YOUR TASK:
This exercise calls for every line of the data below with the string "forwarded" in it.

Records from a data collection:
▽

(** The PUT branch from the wait on, on the store as it is when the body
    has arrived and in the world of that moment.  [list] is the array taken
    before the wait: the store still holds it for [userId], since the
    handlers change such an array in place and never replace it.  [None]
    when [index] is by then past the end of [list]: the source then stores
    there an object without [id] and [createdAt], which the record types
    here do not hold. *)
Definition resumed (w : World) (req : Request) (a : Waiting) (s : Store)
  : option Reply :=
  match a with
  | ForProgramme userId index =>
      match destructured "name" (parsed req) with
      | Throw e => Some (caught s (thrown e))
      | Return b =>
          let list := listOf (programmes s) userId in
          match list !! index with
          | None => None
          | Some current =>
              let updated := updatedProgramme w current b in
              Some (caught s
                      (done (sendJson 200 (OfProgramme updated))
                            (withProgrammes s
                               (<[userId := <[index := updated]> list]>
                                  (programmes s)))))
          end
      end
  | ForScript userId index =>
      match destructured "content" (parsed req) with
      | Throw e => Some (caught s (thrown e))
      | Return b =>
          let list := listOf (scripts s) userId in
          match list !! index with
          | None => None
          | Some current =>
              let updated := updatedScript w current b in
              Some (caught s
                      (done (sendJson 200 (OfScript updated))
                            (withScripts s
                               (<[userId := <[index := updated]> list]>
                                  (scripts s)))))
          end
      end
  end.

(** A PUT that arrives on store [s], waits for its body while the requests
    [during] are served, and goes on in world [w]; [None] when the request
    is no PUT that gets to wait, or when [resumed] is. *)
Definition putInterleaved (resolve : Request → option string) (w : World)
           (req : Request) (during : list (World * Request)) (s : Store)
  : option Reply :=
  match arrived resolve req s with
  | None => None
  | Some a => resumed w req a (serve resolve during s).2
  end.
End Simple.

(** ** The Express application *)

Module Express.

(** The endpoints registered on [app]; Express selects one from the method
    and the path and fills [req.params]. *)
Inductive Route :=
| PostGenerate
| GetProgrammes | PostProgrammes | PutProgramme | DeleteProgramme
| GetScripts | PostScripts | PutScript | DeleteScript
| GetHealth.

Record Request := mkRequest {
  authorization : option string;  (* req.headers.authorization *)
  params_id : string;             (* req.params.id *)
  body : JsVal;   (* req.body: the object or array express.json() parsed;
                     when it parsed nothing, undefined with Express 5 and
                     the empty object with Express 4 *)
}.

(** [res.status(code).json(obj)]; the headers are left to Express and to
    the cors middleware. *)
Definition json_ (code : Z) (obj : Payload) : Response :=
  mkResponse code [] (Some obj).

(** [authenticateUser]: either it answers 401 itself, or it sets
    [req.user = { uid }] and calls [next()]; the right side is that [uid]. *)
Definition authenticateUser (req : Request) : Response + string :=
  let authHeader := default "" (authorization req) in
  let token := if startsWith authHeader "Bearer "
               then Some (slice 7 authHeader) else None in
  match token with
  | None | Some "" => inl (json_ 401 (errorObj "Missing authorization token"))
  | Some _ => inr "demo-user"
  end.

(** [const { first, ... } = req.body]: a [TypeError] when [req.body] is
    [undefined] or [null]. *)
Definition destructured (first : string) (b : JsVal) : Outcome JsVal :=
  match b with
  | JUndefined =>
      Throw ("Cannot destructure property '" ++ first
               ++ "' of 'req.body' as it is undefined.")
  | JNull =>
      Throw ("Cannot destructure property '" ++ first
               ++ "' of 'req.body' as it is null.")
  | _ => Return b
  end.

(** An error that leaves a callback: the promise of the callback is
    rejected, Express (version 5, the one that can leave [req.body]
    undefined) hands the error to its error handler, and that one answers
    500 with a page for the error.  The store stays as it was: a callback
    that throws does so where it takes the fields out of [req.body], before
    it touches the store. *)
Definition rejected (message : string) (s : Store) : Reply :=
  mkReply (mkResponse 500 [] (Some (OfErrorPage message))) s [].

(** [(model || '').toLowerCase()], a [TypeError] when the operand has no
    such method; the engine prints the operand with double quotes. *)
Definition lowered (model : JsVal) : Outcome string :=
  match js_or model (JStr "") with
  | JStr s => Return (toLowerCase s)
  | _ =>
      Throw ("(model || " ++ String "034" (String "034" "")
               ++ ").toLowerCase is not a function")
  end.

(** What is left of the handler once a helper has settled, with the
    [catch] of the handler. *)
Definition forwarded (s : Store) (c : Called JsVal) : Reply :=
  match c.2 with
  | Return result => mkReply (json_ 200 (OfValue result)) s c.1
  | Throw message => mkReply (json_ 500 (errorObj message)) s c.1
  end.

(** [app.post('/api/generate', authenticateUser, ...)], the callback. *)
Definition generate (w : World) (req : Request) (s : Store) : Reply :=
  match destructured "model" (body req) with
  | Throw message => rejected message s
  | Return b =>
      let model := prop "model" b in
      let prompt := prop "prompt" b in
      match lowered model with
      | Throw message => mkReply (json_ 500 (errorObj message)) s []
      | Return selector =>
          match selected selector with
          | Some p => forwarded s (call p w prompt)
          | None => mkReply (json_ 400 (errorObj "Unsupported model")) s []
          end
      end
  end.

Definition newProgramme (w : World) (b : JsVal) : Programme.t :=
  Programme.mk (generateId w "programme")
               (prop "name" b) (prop "genre" b) (prop "targetAudience" b)
               (prop "episodeLength" b)
               (js_or (prop "styleReferences" b) (JArr []))
               (isoNow w) None.

(** [{ ...current, name, genre, targetAudience, episodeLength,
       styleReferences, updatedAt }]. *)
Definition updatedProgramme (w : World) (current : Programme.t) (b : JsVal)
  : Programme.t :=
  Programme.mk (Programme.id current)
               (prop "name" b) (prop "genre" b) (prop "targetAudience" b)
               (prop "episodeLength" b) (prop "styleReferences" b)
               (Programme.createdAt current) (Some (isoNow w)).

Definition newScript (w : World) (b : JsVal) : Script.t :=
  Script.mk (generateId w "script")
            (prop "programmeId" b) (prop "topic" b) (prop "content" b)
            (prop "sources" b) (isoNow w) None.

Definition updatedScript (w : World) (current : Script.t) (b : JsVal)
  : Script.t :=
  Script.mk (Script.id current) (Script.programmeId current)
            (Script.topic current) (prop "content" b) (prop "sources" b)
            (Script.createdAt current) (Some (isoNow w)).

Definition quiet (r : Response) (s : Store) : Reply := mkReply r s [].

(** The callback of each route, run with [req.user.uid = userId], and what
    Express makes of an error that leaves it. *)
Definition handler (route : Route) (userId : string)
           (w : World) (req : Request) (s : Store) : Reply :=
  match route with
  | GetHealth => quiet (json_ 200 (OfValue (JObj [("status", JStr "ok")]))) s
  | PostGenerate => generate w req s
  | GetProgrammes =>
      quiet (json_ 200 (OfProgrammes (listOf (programmes s) userId))) s
  | PostProgrammes =>
      match destructured "name" (body req) with
      | Throw message => rejected message s
      | Return b =>
          let programme := newProgramme w b in
          quiet (json_ 201 (OfProgramme programme))
                (mkStore (unshift (programmes s) userId programme) (scripts s))
      end
  | PutProgramme =>
      match destructured "name" (body req) with
      | Throw message => rejected message s
      | Return b =>
          let userProgrammes := listOf (programmes s) userId in
          match findIndex Programme.id (params_id req) userProgrammes with
          | None => quiet (json_ 404 (errorObj "Programme not found")) s
          | Some (index, current) =>
              let updated := updatedProgramme w current b in
              quiet (json_ 200 (OfProgramme updated))
                    (mkStore (<[userId := <[index := updated]> userProgrammes]>
                                (programmes s))
                             (scripts s))
          end
      end
  | DeleteProgramme =>
      let userProgrammes := listOf (programmes s) userId in
      match findIndex Programme.id (params_id req) userProgrammes with
      | None => quiet (json_ 404 (errorObj "Programme not found")) s
      | Some (index, _) =>
          quiet (mkResponse 204 [] None)
                (mkStore (<[userId := delete index userProgrammes]>
                            (programmes s))
                         (scripts s))
      end
  | GetScripts =>
      quiet (json_ 200 (OfScripts (listOf (scripts s) userId))) s
  | PostScripts =>
      match destructured "programmeId" (body req) with
      | Throw message => rejected message s
      | Return b =>
          let script := newScript w b in
          quiet (json_ 201 (OfScript script))
                (mkStore (programmes s) (unshift (scripts s) userId script))
      end
  | PutScript =>
      match destructured "content" (body req) with
      | Throw message => rejected message s
      | Return b =>
          let userScripts := listOf (scripts s) userId in
          match findIndex Script.id (params_id req) userScripts with
          | None => quiet (json_ 404 (errorObj "Script not found")) s
          | Some (index, current) =>
              let updated := updatedScript w current b in
              quiet (json_ 200 (OfScript updated))
                    (mkStore (programmes s)
                             (<[userId := <[index := updated]> userScripts]>
                                (scripts s)))
          end
      end
  | DeleteScript =>
      let userScripts := listOf (scripts s) userId in
      match findIndex Script.id (params_id req) userScripts with
      | None => quiet (json_ 404 (errorObj "Script not found")) s
      | Some (index, _) =>
          quiet (mkResponse 204 [] None)
                (mkStore (programmes s)
                         (<[userId := delete index userScripts]> (scripts s)))
      end
  end.

(** A route as registered: every one but the health check runs
    [authenticateUser] first. *)
Definition app (route : Route) (w : World) (req : Request) (s : Store)
  : Reply :=
  match route with
  | GetHealth => handler GetHealth "" w req s
  | _ =>
      match authenticateUser req with
      | inl refusal => quiet refusal s
      | inr uid => handler route uid w req s
      end
  end.

(** Callbacks run one after the other on behalf of [userId]. *)
Fixpoint serve (userId : string) (steps : list (Route * World * Request))
         (s : Store) : list Response * Store :=
  match steps with
  | [] => ([], s)
  | (route, w, req) :: rest =>
      let reply := handler route userId w req s in
      let later := serve userId rest (store reply) in
      (response reply :: later.1, later.2)
  end.
End Express.

(** ** Vocabulary of the statements *)

(** The record a response announces as created: status 201 with a programme
    as its body. *)
Definition createdProgramme (r : Response) : option Programme.t :=
  match body r with
  | Some (OfProgramme p) => if decide (statusCode r = 201) then Some p else None
  | _ => None
  end.

(** The two values that make up the variable part of a generated id. *)
Definition draw (w : World) : Z * string := (now w, substr (random36 w) 2 9).

(** The part of the store that belongs to user [u] is the same in both. *)
Definition agreeOn (u : string) (s1 s2 : Store) : Prop :=
  programmes s1 !! u = programmes s2 !! u ∧ scripts s1 !! u = scripts s2 !! u.

(** A request that creates a programme on the simple server. *)
Definition postsProgramme (req : Simple.Request) : Prop :=
  Simple.method req = "POST" ∧ Simple.pathname req = "/api/programmes".

(** A request that lists the programmes on the simple server. *)
Definition getsProgrammes (req : Simple.Request) : Prop :=
  Simple.method req = "GET" ∧ Simple.pathname req = "/api/programmes".

Definition isDigit (c : ascii) : bool :=
  let n := nat_of_ascii c in (48 <=? n)%nat && (n <=? 57)%nat.

Fixpoint allDigits (s : string) : bool :=
  match s with
  | EmptyString => true
  | String c rest => isDigit c && allDigits rest
  end.
(** The same for the reference implementation. *)
Definition ref_step (s : Inventory.Inventory) (c : Call)
  : Inventory.Inventory :=
  match c with
  | Upsert item_id price qty metadata =>
      (Inventory.upsert_item item_id price qty metadata s).2
  | Remove item_id => (Inventory.remove_item item_id s).2
  | Get item_id => (Inventory.get_item item_id s).2
  | RangeQueryQuantity low high =>
      (Inventory.range_query_quantity low high s).2
  | RangeQueryValue low high => (Inventory.range_query_value low high s).2
  | TopKByPrice k => (Inventory.top_k_by_price k s).2
  | TopKByQuantity k => (Inventory.top_k_by_quantity k s).2
  | Len => (Inventory.len s).2
  | Iter => (Inventory.iter s).2
  end.

Definition ref_exec (cs : list Call) : Inventory.Inventory :=
  foldl ref_step Inventory.init cs.

(** The calls that change the inventory. *)
Definition is_mutation (c : Call) : bool :=
  match c with
  | Upsert _ _ _ _ | Remove _ => true
  | _ => false
  end.

(** A call that hands no NaN to [upsert_item] as a price. *)
Definition nan_free (c : Call) : bool :=
  match c with
  | Upsert _ price _ _ => negb (Py.isnan price)
  | _ => true
  end.

(** A sequence of calls in which every price given to [upsert_item] is a
    number. *)
Definition prices_are_numbers (cs : list Call) : Prop :=
  forallb nan_free cs = true.

(** A state that such a sequence leads to. *)
Definition reachable_with_numbers (s : Service) : Prop :=
  ∃ cs, prices_are_numbers cs ∧ s = exec cs.
End Trace.

(** ** Specification vocabulary *)

(** The order of the indices: Python's [<] on entries. *)
Definition tuple_lt (x y : entry) : Prop := Py.tuple_ltb x y = true.

#[global] Instance tuple_lt_dec (x y : entry) : Decision (tuple_lt x y) :=
  decide (Py.tuple_ltb x y = true).

(** The key of the quantity index: the quantity, an [int]. *)
Definition qty_key (item : Item) : num := Int (qty item).

(** The entries that an index on the attribute [key] owes to the items
    [d]: one [(key, item_id)] per stored item. *)
Definition entries_of (key : Item → num) (d : list (str * Item))
  : list entry :=
  (λ kv, (key kv.2, kv.1)) <$> d.
(** * kernel/kexec.c: the EFI application loader and its boot-service hooks

    A shallow embedding of the PE loading path of [kexec_load]
    ([KEXEC_RUN_PE]): the relocation walker, the segment loader, the GUID
    registry with protocol dispatch, and the memory-map ledger behind the
    AllocatePages / AllocatePool / FreePages / GetMemoryMap hooks.

    Machine integers are [Z] with the wrap-around of their C type written
    out; memory is a byte store indexed by 64-bit addresses. *)

From Stdlib Require Import String Ascii.
From Stdlib Require Import ZArith List Bool Lia.
Import ListNotations.
Local Open Scope Z_scope.

(* ================================================================= *)
(** ** Machine words and byte-addressed memory *)

Module Mem.

Definition wrap64 (z : Z) : Z := z mod 2 ^ 64.
Definition wrap32 (z : Z) : Z := z mod 2 ^ 32.

(** Value of a 32-bit pattern read as [int] (two's complement). *)
Definition sint32 (z : Z) : Z :=
  if wrap32 z <? 2 ^ 31 then wrap32 z else wrap32 z - 2 ^ 32.

(** One byte per address; addresses live in [0, 2^64). *)
Definition t := Z -> Z.

Definition load8 (m : t) (a : Z) : Z := m (wrap64 a) mod 256.

Definition store8 (m : t) (a v : Z) : t :=
  fun x => if x =? wrap64 a then v mod 256 else m x.

(** Little-endian access of [n] bytes, as on the arm64 / x86-64 targets. *)
Fixpoint load_le (n : nat) (m : t) (a : Z) : Z :=
  match n with
  | O => 0
  | S k => load8 m a + 256 * load_le k m (a + 1)
  end.

Fixpoint store_le (n : nat) (m : t) (a v : Z) : t :=
  match n with
  | O => m
  | S k => store_le k (store8 m a v) (a + 1) (v / 256)
  end.

(** The [n] addresses touched by an access at [a]. *)
Definition in_window (a : Z) (n : nat) (x : Z) : Prop :=
  exists j, 0 <= j < Z.of_nat n /\ x = wrap64 (a + j).

(** A memory given by a finite list of (address, byte) cells over zeroes. *)
Fixpoint of_cells (cells : list (Z * Z)) : t :=
  match cells with
  | [] => fun _ => 0
  | (a, v) :: rest => store8 (of_cells rest) a v
  end.

(** Cells holding the [n]-byte little-endian encoding of [v] at [a]. *)
Fixpoint cells_le (n : nat) (a v : Z) : list (Z * Z) :=
  match n with
  | O => []
  | S k => (a, v mod 256) :: cells_le k (a + 1) (v / 256)
  end.

End Mem.

(* ================================================================= *)
(** ** The kexec image and its segments *)

Record kexec_segment := {
  buf   : Z;   (* user pointer to the source bytes *)
  bufsz : Z;
  mem   : Z;   (* address of the segment in the EFI image *)
  memsz : Z
}.

Record kimage := {
  start              : Z;
  segment            : list kexec_segment;
  raw_image          : Z;
  raw_image_mem_base : Z;
  raw_image_start    : Z
}.

(* ================================================================= *)
(** ** PE base relocations: [parse_chunk_relocations], [parse_reloc_table] *)

Module Reloc.
Import Mem.

Definition SEGMENTS_OFFSET_FROM_ZERO : Z := 0x1000000.
Definition IMAGE_BASE : Z := 0x10000000.
Definition IMAGE_REL_BASED_DIR64 : Z := 10.

(** [sizeof(relocation_chunk_header_t)] and [sizeof(relocation_entry_t)]. *)
Definition sizeof_header : Z := 8.
Definition sizeof_entry : Z := 2.

(** [relocation_chunk_header_t]: [va_offset] then [total_size], both u32. *)
Definition va_offset (m : Mem.t) (chunk : Z) : Z := load_le 4 m chunk.
Definition total_size (m : Mem.t) (chunk : Z) : Z := load_le 4 m (chunk + 4).

(** [relocation_entry_t]: a 16-bit unit, [offset] in the low 12 bits and
    [type] in the high 4. *)
Definition entry_offset (e : Z) : Z := Z.land e 0xFFF.
Definition entry_type (e : Z) : Z := Z.shiftr e 12.

(** [num_relocs]: the subtraction and division are done in [size_t]
    (64 bits), the result is truncated to [uint32_t]. *)
Definition num_relocs (m : Mem.t) (chunk : Z) : Z :=
  wrap32 (wrap64 (total_size m chunk - sizeof_header) / sizeof_entry).

Definition absolute_image_start (image : kimage) : Z :=
  wrap64 (start image - SEGMENTS_OFFSET_FROM_ZERO).

Definition raw_image_vs_PE_bias (image : kimage) : Z :=
  wrap64 (raw_image_start image - absolute_image_start image).

(** Address of [relocs[i]]: [i] is an [int], compared as unsigned with
    [num_relocs]; [k] is its unsigned value. *)
Definition entry_addr (chunk k : Z) : Z :=
  wrap64 (chunk + sizeof_header + sizeof_entry * sint32 k).

Definition entry_at (m : Mem.t) (chunk k : Z) : Z :=
  load_le 2 m (entry_addr chunk k).

(** [address_in_image]: the bit-field promotes to [int], [va_offset] is
    [uint32_t], so the sum is computed in 32 bits. *)
Definition address_in_image (m : Mem.t) (chunk k : Z) : Z :=
  wrap32 (entry_offset (entry_at m chunk k) + va_offset m chunk).

Definition raw_image_content (image : kimage) (m : Mem.t) (chunk k : Z) : Z :=
  wrap64 (raw_image_vs_PE_bias image + address_in_image m chunk k).

Definition correct_value (image : kimage) (m : Mem.t) (chunk k : Z) : Z :=
  wrap64 (load_le 8 m (raw_image_content image m chunk k)
          - IMAGE_BASE + raw_image_vs_PE_bias image).

Definition should_patch (m : Mem.t) (chunk k : Z) : bool :=
  entry_type (entry_at m chunk k) =? IMAGE_REL_BASED_DIR64.

(** One iteration of the [for] loop. *)
Definition patch_entry (image : kimage) (chunk : Z) (m : Mem.t) (k : Z)
  : Mem.t :=
  if should_patch m chunk k
  then store_le 8 m (raw_image_content image m chunk k)
                (correct_value image m chunk k)
  else m.

(** [n] iterations starting at index [k]. *)
Fixpoint patch_entries (image : kimage) (chunk : Z) (n : nat) (k : Z)
                       (m : Mem.t) : Mem.t :=
  match n with
  | O => m
  | S n' => patch_entries image chunk n' (k + 1) (patch_entry image chunk m k)
  end.

Definition parse_chunk_relocations (chunk : Z) (image : kimage) (m : Mem.t)
  : Mem.t :=
  patch_entries image chunk (Z.to_nat (num_relocs m chunk)) 0 m.
Fixpoint checkDefault1 (fuel : nat) (mem : loc → value) (depth : Z) (fl : flagRO)
    (v : value) (name : string) (st : labgob) {struct fuel} : outcome labgob :=
  match fuel with
  | O => Running
  | S fuel =>
      if 3 <? depth then Returned st
      else
        match v with
        | VStruct _ fields =>
            checkDefaultFields (checkDefault1 fuel mem (depth + 1)) fl name fields st
        | VPtr _ None => Returned st
        | VPtr _ (Some l) => checkDefault1 fuel mem (depth + 1) fl (mem l) name st
        | VBasic t s =>
            outcome_bind (Interface fl v) (fun _ =>
              Returned (if is_zero s then st else warn_default t name st))
        | VInterface _ _ | VOther _ => Returned st
        end
  end.

Definition default_fuel : nat := 4.

Definition checkDefault (mem : loc → value) (e : iface) (st : labgob) : outcome labgob :=
  match e with
  | None => Returned st
  | Some v => checkDefault1 default_fuel mem 1 NotRO v "" st
  end.

(** ** The exported functions *)
Section Gob.
Context {W EncG DecG Err : Type}.
Context (gob_NewEncoder : W → EncG) (gob_NewDecoder : W → DecG).
Context (gob_Encode : (loc → value) → iface → EncG → EncG * Err).
Context (gob_EncodeValue : (loc → value) → value → EncG → EncG * Err).
Context (gob_Decode : (loc → value) → iface → DecG → DecG * Err).

Record LabEncoder := { enc_gob : EncG }.
Record LabDecoder := { dec_gob : DecG }.

Definition NewEncoder (w : W) : LabEncoder := {| enc_gob := gob_NewEncoder w |}.
Definition NewDecoder (r : W) : LabDecoder := {| dec_gob := gob_NewDecoder r |}.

△

TASK SOLUTION:
Definition forwarded (s : Store) (c : Called JsVal) : Reply :=
          | Some p => forwarded s (call p w prompt)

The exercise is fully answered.